Task description:
Output the data word for word. Begin at its first line and end at the line with "let s := stage_writeback".

☆ ☆ ☆ ☆ ☆

(* ===== verification/Simulator.v ===== *)
(** * The simulator loop, [riscv_sim_framework.c] lines 429-488 and 660-675 *)
From S2P Require Import Prelude Memory Port Registers BranchPredictor Cache.
From S2P Require Import TLB Instruction Execute Pipeline.

Definition RISCV_INSTR_EBREAK : Z := 0x00100073.

(** The local variables of [simulator_execute_instructions].  They are not
    initialised: their first values are an argument of the model. *)
Record locals : Type := mkLocals {
  inst : Z;
  new_d_reg : stage_reg_d;
  new_x_reg : stage_reg_x;
  new_m_reg : stage_reg_m;
  new_w_reg : stage_reg_w;
}.

Definition enter_stage (bit : Z) (s : sim) : sim := set_msys (set_stage bit (msys s)) s.

(** Lines 464-467: the instruction at the program counter; when the program
    counter is outside memory, [inst] keeps its value. *)
Definition fetch_inst (s : sim) (old : Z) : outcome Z :=
  bs ← memory_dump (program_counter s) 4 (msys s);
  Ok (match bs with Some bs => bytes_to_Z bs | None => old end).

(** Lines 468-486: one cycle. *)
Definition cycle (s : sim) (l : locals) : outcome (sim * locals) :=
  let s := set_regs (register_reset_cycle (regs s)) s in
  let s := stage_writeback (enter_stage STAGE_W_BIT s) in
  '(w, s) ← stage_memory (enter_stage STAGE_M_BIT s) (new_w_reg l);
  '(m, s) ← stage_execute (enter_stage STAGE_X_BIT s) (new_m_reg l);
  let '(x, s) := stage_decode (enter_stage STAGE_D_BIT s) (new_x_reg l) in
  '(d, s) ← stage_fetch (enter_stage STAGE_F_BIT s) (new_d_reg l);
  let s := set_stage_regs d x m w s in
  Ok (set_msys (end_of_cycle (msys s)) s, mkLocals (inst l) d x m w).

(** The loop; the number of steps is the recursion argument. *)
Fixpoint simulator_execute_instructions (n_steps : nat) (s : sim) (l : locals)
    : outcome (sim * locals) :=
  match n_steps with
  | O => Ok (s, l)
  | S n =>
      i ← fetch_inst s (inst l);
      let l := mkLocals i (new_d_reg l) (new_x_reg l) (new_m_reg l) (new_w_reg l) in
      if i =? RISCV_INSTR_EBREAK then Ok (s, l)
      else
        '(s, l) ← cycle s l;
        simulator_execute_instructions n s l
  end.

(** [initialize_state]; it does not touch the register file, the caches, the
    TLBs, the branch table or [ptbr]. *)
Definition initialize_state (s : sim) : sim :=
  let ms := memory_initialize_pending (msys s) in
  let ms := mkMem (riscv_mem ms) (riscv_mem_size ms) (memory_read_latency ms)
              (memory_write_latency ms) 0 0 0 0 0 (memory_pending ms)
              (current_stage ms) (memory_accesses_issued ms) in
  set_stage_regs zero_d zero_x zero_m zero_w (set_pc 0 (set_msys ms s)).

(** The static variables at program start, with the two latencies that
    [main] takes from its options. *)
Definition boot_memory (read_latency write_latency : Z) : memsys :=
  mkMem ∅ 0 read_latency write_latency 0 0 0 0 0
    (replicate MEMORY_MAX_PENDING no_pending) 0 0.

Definition boot (read_latency write_latency : Z) : sim :=
  mkSim (boot_memory read_latency write_latency) initial_registers 0 0
    zero_d zero_x zero_m zero_w initial_branch_table false [] no_cache no_cache
    initial_tlb initial_tlb [].

Definition memory_size : Z := 8 * 1024 * 1024.

(** Lines 942-943 of [main]. *)
Definition start (read_latency write_latency : Z) : outcome sim :=
  let s := boot read_latency write_latency in
  ms ← memory_initialize memory_size (msys s);
  Ok (initialize_state (set_msys ms s)).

☆ ☆ ☆ ☆ ☆

Exercise solution:
(* ===== verification/Simulator.v ===== *)
(** * The simulator loop, [riscv_sim_framework.c] lines 429-488 and 660-675 *)
From S2P Require Import Prelude Memory Port Registers BranchPredictor Cache.
From S2P Require Import TLB Instruction Execute Pipeline.

Definition RISCV_INSTR_EBREAK : Z := 0x00100073.

(** The local variables of [simulator_execute_instructions].  They are not
    initialised: their first values are an argument of the model. *)
Record locals : Type := mkLocals {
  inst : Z;
  new_d_reg : stage_reg_d;
  new_x_reg : stage_reg_x;
  new_m_reg : stage_reg_m;
  new_w_reg : stage_reg_w;
}.

Definition enter_stage (bit : Z) (s : sim) : sim := set_msys (set_stage bit (msys s)) s.

(** Lines 464-467: the instruction at the program counter; when the program
    counter is outside memory, [inst] keeps its value. *)
Definition fetch_inst (s : sim) (old : Z) : outcome Z :=
  bs ← memory_dump (program_counter s) 4 (msys s);
  Ok (match bs with Some bs => bytes_to_Z bs | None => old end).

(** Lines 468-486: one cycle. *)
Definition cycle (s : sim) (l : locals) : outcome (sim * locals) :=
  let s := set_regs (register_reset_cycle (regs s)) s in
  let s := stage_writeback (enter_stage STAGE_W_BIT s) in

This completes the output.